The paper trail seized by the police offers a rare glimpse into the new and usually opaque world of post-Cold-War international arms brokers. It shows how a new generation of black market suppliers have helped turn the former Soviet bloc into a weapons warehouse for outlaw regimes, insurgencies, and terrorist groups.

In late 1997 and early 1998, planes laden with arms departed from the Ukraine and flew to Peshawar in Pakistan. From there, the materiel was trucked to the Taliban government in Kabul. During the 1990s, Iraq and Yugoslavia bought tens of millions of dollars worth of weapons with the help of black market suppliers based in Eastern Europe, despite being the objects of U.N. embargoes at the time. And while it’s difficult to trace back weapons shipments to their original supplier, U.S. government officials believe that black market arms find their way to weapons bazaars in places like Somalia, Pakistan, and Yemen, and from there are bought by terrorist groups.

The primary destination of most of the illicit small arms is Africa, where eleven major conflicts (involving 32 countries) have erupted during the past decade. Among the bloodiest are those in Liberia and Sierra Leone, where tens of thousands of people have been killed, half a million have become refugees, and as many as two million have been displaced.

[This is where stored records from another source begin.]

Lemma account_parties_ok seq t_idx t u a : calls_ok a -> calls_ok (account_parties seq t_idx t u a).2.
Proof.
  intros Hok. unfold account_parties. destruct (mine a (target_ t)).
  - case_match; cbn [snd]; [apply calls_ok_add|]; by apply calls_ok_add.
  - case_match; cbn [snd]; [by apply calls_ok_add|done].
Qed.

Lemma account_finish_ok u a : calls_ok a -> calls_ok (account_finish u a).
Proof. intros Hok. unfold account_finish. case_match; [|done]. by repeat case_match. Qed.

Lemma account_loop_safe block t_idx trxs e a : calls_ok a -> safe calls_ok (account_loop ids loadBlock invocation_method known block t_idx trxs e a).
Proof.
  revert t_idx e a. induction trxs as [|t trxs IH]; intros t_idx e a Hok; cbn [account_loop]; [by apply safe_ret|].
  eapply (safe_bind (fun r => calls_ok r.2)); [|intros [e' a'] Ha; by apply IH]. unfold account_turn.
  set (a0 := if _ && _ then _ else a). assert (calls_ok a0) as Ha0.
  { subst a0. case_match; [|done]. destruct (find_opt_addr_frame t_idx t (Pool.newWallets_ block) a) as [E1 E2]. eapply calls_ok_frame; [done..|by rewrite E2]. }
  clearbody a0. eapply safe_bind; [by apply account_contract_safe|]. intros [[u e'] a1] H1. cbn [snd] in H1.
  pose proof (account_parties_ok (Pool.sequence_ block) t_idx t u a1 H1) as H2. destruct (account_parties _ _ _ _ _) as [u' a2].
  apply safe_ret. by apply account_finish_ok.
Qed.

Lemma account_validate_safe block a : calls_ok a -> safe (fun r => calls_ok r.2) (account_validate block a).
Proof.
  intros Hok. unfold BlockValidator.account_validate. eapply safe_bind; [by apply timeouts_safe|]. intros a1 H1.
  eapply safe_bind; [by apply account_loop_safe|]. intros a2 H2. apply safe_ret. cbn [snd]. by case_match.
Qed.
(** *** A new state that nobody signed *)

Lemma pack_rest_plain switchFees source trxs pack :
  switchFees = false -> exists l, pack_rest loadBlock switchFees source trxs pack = ret (pack <| transactions_ := transactions_ pack ++ l |>).
Proof.
  intros ->. revert pack. induction trxs as [|t trxs IH]; intros pack; cbn [pack_rest].
  - exists []. rewrite app_nil_r. by destruct pack.
  - destruct (Address.op_eq _ _); [|apply IH]. cbn [mthen ret]. unfold Packet.addTransaction. destruct (_ || _); cbn [snd]; [apply IH|].
    destruct (IH (pack <| transactions_ := transactions_ pack ++ [t] |>)) as [l ->]. exists (t :: l). cbn [upd transactions_]. by rewrite <- app_assoc.
Qed.

Lemma grep_plain trxs switchFees : Forall (fun t => Contracts.is_new_state t = false) trxs -> grepNewStatesPacks loadBlock trxs switchFees = ret [].
Proof. induction 1 as [|t trxs Ht _ IH]; cbn [grepNewStatesPacks]; [done|]. by rewrite Ht. Qed.

Lemma new_state_valid t : Contracts.is_new_state t = true -> Tx.is_valid t = true.
Proof. unfold Contracts.is_new_state. by destruct (Tx.is_valid t). Qed.

Lemma transactions_makeHash pack : transactions_ (Packet.makeHash pack).2 = transactions_ pack.
Proof. unfold Packet.makeHash. by destruct (Packet.isHashEmpty pack). Qed.

Lemma empty_signatures_pass t l pack pool :
  transactions_ pack = t :: l -> checkSignatures loadBlock [Pool.mkSmartSignature (Address.public_key (source_ t)) pool []] [pack] = ret true.
Proof.
  intros E. unfold checkSignatures. cbn [length Nat.eqb negb packs_loop]. rewrite E. cbn [index lookup list_lookup mthen ret List.find Pool.smartKey].
  by rewrite bool_decide_true.
Qed.

(** The signatures of a contract's confidants are checked one by one, their number is not: a new
    state passes, with all that follows it from its source, signed by nobody, when the block names
    the contract with an empty list. *)
Theorem unsigned_new_state_passes block t trxs pool :
  Pool.version_ block <> 0 -> Pool.transactions_ block = t :: trxs -> Contracts.is_new_state t = true ->
  Forall (fun u => Contracts.is_new_state u = false /\ Address.op_eq (source_ t) (source_ u) = true) trxs ->
  Pool.smartSignatures_ block = [Pool.mkSmartSignature (Address.public_key (source_ t)) pool []] ->
  smart_validate loadBlock block = ret noError /\ trxs_validate ids block = noError.
Proof.
  intros Hv%Z.eqb_neq Ht Hst Hrest Hsig. split.
  - unfold smart_validate. rewrite Hsig, Ht, Hv. cbn [grepNewStatesPacks]. rewrite Hst. cbn [mthen ret].
    unfold Packet.addTransaction. rewrite (new_state_valid _ Hst). cbn [negb orb Packet.empty Packet.isHashEmpty].
    match goal with |- context [pack_rest _ _ _ _ ?p] => destruct (pack_rest_plain false (source_ t) trxs p eq_refl) as [l ->] end. cbn [mthen ret].
    rewrite grep_plain by (eapply Forall_impl; [exact Hrest|by intros u [? _]]). cbn [mthen ret].
    rewrite (empty_signatures_pass t l) by (by rewrite transactions_makeHash). done.
  - unfold trxs_validate. rewrite Ht. cbn [trxs_loop]. rewrite Hst. unfold set_insert. cbn [existsb app].
    clear -Hrest. induction Hrest as [|u trxs [Hu Hs] _ IH]; cbn [trxs_loop]; [done|]. rewrite Hu. cbn [existsb]. by rewrite Hs.
Qed.
End plugins.

(** *** The account over many blocks *)
Section account.
Context `{!Cscrypto, !Libm} {D : Type} `{!MultiIndex D}.

(** What the plugin sees of the node at a block *)
Record View := mkView {
  view_ids : WalletsIds D; view_cache : Cache; view_load : Z -> Pool.priv;
  view_method : bytes -> bytes; view_known : option (Address -> bool)
}.

Definition follow (blocks : list (View * Pool.priv)) (a : AccountBalanceChecker) : M AccountBalanceChecker :=
  mfold (fun x a =>
    do! r := account_validate (view_ids x.1) (view_cache x.1) (view_load x.1) (view_method x.1) (view_known x.1) x.2 a in ret r.2) blocks a.

(** C28: The check of the followed account reads no transaction out of bounds: over any blocks,
    from the account as it is made, it is defined, and the calls in progress are numbers of
    transactions that were stored; that the test of the source admits one number more never
    matters. *)
Theorem account_check_in_bounds key indeterminate blocks :
  exists r, follow blocks (new_account key indeterminate) = Some r /\
    forall a idx, r = Ok a -> idx ∈ inprogress a -> (idx < length (all_transactions a))%nat.
Proof.
  assert (forall a, calls_ok a -> safe calls_ok (follow blocks a)) as Hsafe.
  { induction blocks as [|x blocks IH]; intros a Ha; [by apply safe_ret|]. cbn [follow mfold].
    eapply safe_bind; [|exact IH]. eapply safe_bind; [by apply account_validate_safe|]. intros r Hr. by apply safe_ret. }
  destruct (Hsafe (new_account key indeterminate)) as (r & E & Hr); [by constructor|]. exists r. split; [done|].
  intros a idx Ea. apply Hr in Ea. unfold calls_ok in Ea. rewrite Forall_forall in Ea. apply Ea.
Qed.
End account.

(** *** The validator on a chain *)
Section validator.
Context `{!Cscrypto, !Libm} {B : Type} `{!Database B} {D : Type} `{!MultiIndex D}.
Context (begin : list PoolElement -> nat) (invocation_method : bytes -> bytes) (known : option (Address -> bool)) (executor : Executor).
Implicit Types (block p q : Pool.priv) (v : BlockValidator) (c : BlockChain B D) (s : Storage B).

Local Notation validateBlock := (validateBlock begin invocation_method known executor).
Local Notation node_validateBlock := (node_validateBlock begin invocation_method known executor).

Lemma load_keeps_ids ph c p c' : BlockChain.loadBlockByHash begin ph c = ret (p, c') -> walletIds_ c' = walletIds_ c /\ walletsCache_ c' = walletsCache_ c /\ uuid_ c' = uuid_ c.
Proof.
  unfold BlockChain.loadBlockByHash. case_match; [by intros [= _ <-]|]. intros E. bind_ok E. destruct r as [h d]. case_match; [by injection E as _ <-|].
  bind_ok E. destruct r as [q s]. by injection E as _ <-.
Qed.

(** The block that a block is compared with *)
Definition compared block v c prev : Prop :=
  prev = prevBlock_ v \/ exists c1, BlockChain.loadBlockByHash begin (Pool.previous_hash_ block) c = ret (prev, c1).

Lemma validateBlock_true block flags severity v c v' c' :
  validateBlock block flags severity v c = ret (true, v', c') -> flags <> 0 -> Pool.sequence_ block <> 0 ->
  prevBlock_ v' = block /\ Pool.is_valid_ block = true /\ exists prev states load,
    compared block v c prev /\ Pool.is_valid_ prev = true /\
    (Pool.is_valid_ (prevBlock_ v) = true -> u64 (Pool.sequence_ block - Pool.sequence_ (prevBlock_ v)) = 1 -> prev = prevBlock_ v) /\
    Forall (fun level => Z.testbit flags (level_bit level) = true ->
      passed (walletIds_ c) (walletsCache_ c) states (uuid_ c) load invocation_method known executor severity block prev level) plugins.
Proof.
  intros E Hf%Z.eqb_neq Hs%Z.eqb_neq. unfold BlockValidator.validateBlock in E. rewrite Hf, Hs in E. cbn [orb] in E.
  destruct (Pool.is_valid_ block) eqn:Hv; [|done]. cbn [negb] in E. bind_ok E. destruct r as [[found v1] c1].
  destruct found; [|done]. cbn [negb] in E. bind_ok E. destruct r as [good v2]. destruct good; [|done]. injection E as <- <-.
  apply run_plugins_true in E1 as [Ep Hall]. split; [done|]. split; [done|]. exists (prevBlock_ v1). do 2 eexists.
  destruct (Pool.is_valid_ (prevBlock_ v)) eqn:Hpv; [destruct (u64 _ =? 1) eqn:Hn in E0|]; cbn [negb orb] in E0.
  - injection E0 as <- <-. split; [by left|]. split; [done|]. by split.
  - bind_ok E0. destruct r as [p c2]. injection E0 as Hp <- <-. cbn [upd prevBlock_] in Hall |- *. destruct (load_keeps_ids _ _ _ _ E) as (<- & <- & <-).
    split; [right; by exists c2|]. split; [done|]. split; [|exact Hall]. intros _ Hn1. by rewrite Hn1 in Hn.
  - bind_ok E0. destruct r as [p c2]. injection E0 as Hp <- <-. cbn [upd prevBlock_] in Hall |- *. destruct (load_keeps_ids _ _ _ _ E) as (<- & <- & <-).
    split; [right; by exists c2|]. split; [done|]. by split.
Qed.

(** C8: A block that validateBlock accepts with the plugins of the hash, the numbers and the
    signatures, at a severity at which errors count, follows a valid block, the last one that was
    accepted or the one that its own hash names: it has the next number and that block's hash,
    there are as many signatures as its mask has bits, every confidant the mask trusts signed it,
    and every transaction that is no new state, and follows none of its source, is signed by its
    source. *)
Theorem accepted_block_is_sound block flags severity v c v' c' :
  validateBlock block flags severity v c = ret (true, v', c') -> severity <> onlyFatalErrors -> Pool.sequence_ block <> 0 ->
  Forall (fun level => Z.testbit flags (level_bit level) = true) [hashIntergrity; blockNum; blockSignatures; transactionsSignatures] ->
  prevBlock_ v' = block /\ Pool.is_valid_ block = true /\
  (exists prev, compared block v c prev /\ Pool.is_valid_ prev = true /\ u64 (Pool.sequence_ block - Pool.sequence_ prev) = 1 /\
    Pool.previous_hash_ block = counted_hash prev) /\
  fully_signed block /\ transactions_signed (walletIds_ c) block.
Proof.
  intros E Hsev Hseq Hflags. rewrite !Forall_cons in Hflags. destruct Hflags as (F1 & F2 & F3 & F4 & _).
  assert (flags <> 0) as Hf by (intros ->; by rewrite Z.testbit_0_l in F1).
  destruct (validateBlock_true _ _ _ _ _ _ _ E Hf Hseq) as (Hprev & Hv & prev & states & load & Hcmp & Hpv & _ & Hall).
  rewrite Forall_forall in Hall. assert (forall level, Z.testbit flags (level_bit level) = true ->
    passed (walletIds_ c) (walletsCache_ c) states (uuid_ c) load invocation_method known executor severity block prev level) as Hpass by auto using every_plugin.
  split; [done|]. split; [done|]. split; [exists prev; split_and!; try done|].
  - eapply passed_number; [done|]. by apply Hpass.
  - eapply passed_hash. by apply Hpass.
  - split.
    + eapply passed_signatures; [done|]. by apply Hpass.
    + eapply passed_transactions; [done|]. by apply Hpass.
Qed.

Italian authorities suspect that Minin may have ties to a number of other Eastern European gunrunners who have been arrested in their country over the past few years. “It’s important to stop this now because otherwise the problem could explode here,” says Walter Mapelli, the prosecutor who is preparing the case against Minin.

The Italians aren’t the only ones worried about the likes of Minin. U.S. officials and security experts say that the small-arms trade fuels the growing instability that breeds and harbors terrorism. “The chaos that exists in parts of Africa has created a black hole where terrorists can come and go and conceal their activities,” says an administration official who requested anonymity. His views are echoed by Rep. Ed Royce (R-Calif.), chairman of the House Africa Subcommittee. At a hearing on Nov. 16, he charged that international terrorist cells are operating in several African countries. “U.S. policies toward all regions of the world have been forced to adjust to the post-September 11 world,” he said. “The general weakness of African governments makes parts of the continent hospitable grounds for terrorist operations.”

One of the hospitable parts of the continent that Royce had in mind is Liberia, where arms dealers, drug traffickers, Eastern European mobsters, and mercenaries have all found safe haven under Taylor. So, too, has Osama bin Laden’s al Qaeda network, according to a recent story in The Washington Post which reported that al Qaeda set up shop in Liberia in 1998 and has earned millions of dollars by buying cheap diamonds from Taylor’s government and selling them in Europe. Last March, the U.S. government backed a United Nations resolution that banned travel by senior Liberian officials and Monrovia’s chief financial and military supporters, including Minin. Now, the Bush administration is supporting efforts to tighten sanctions in an effort to cut the flow of weapons to Liberia and the RUF, which is supported by Taylor’s regime.

Lee Wolosky, a former National Security Council official, calls black-market dealers a new and significant security threat. “There can be no world order with these international criminal syndicates running amok,” says Wolosky, who until last July headed a little-known interagency working group charged with monitoring and controlling the small arms trade. “They have significantly increased regional destabilization in Africa and threaten the transition to law-based democratic states in Central and Eastern Europe.”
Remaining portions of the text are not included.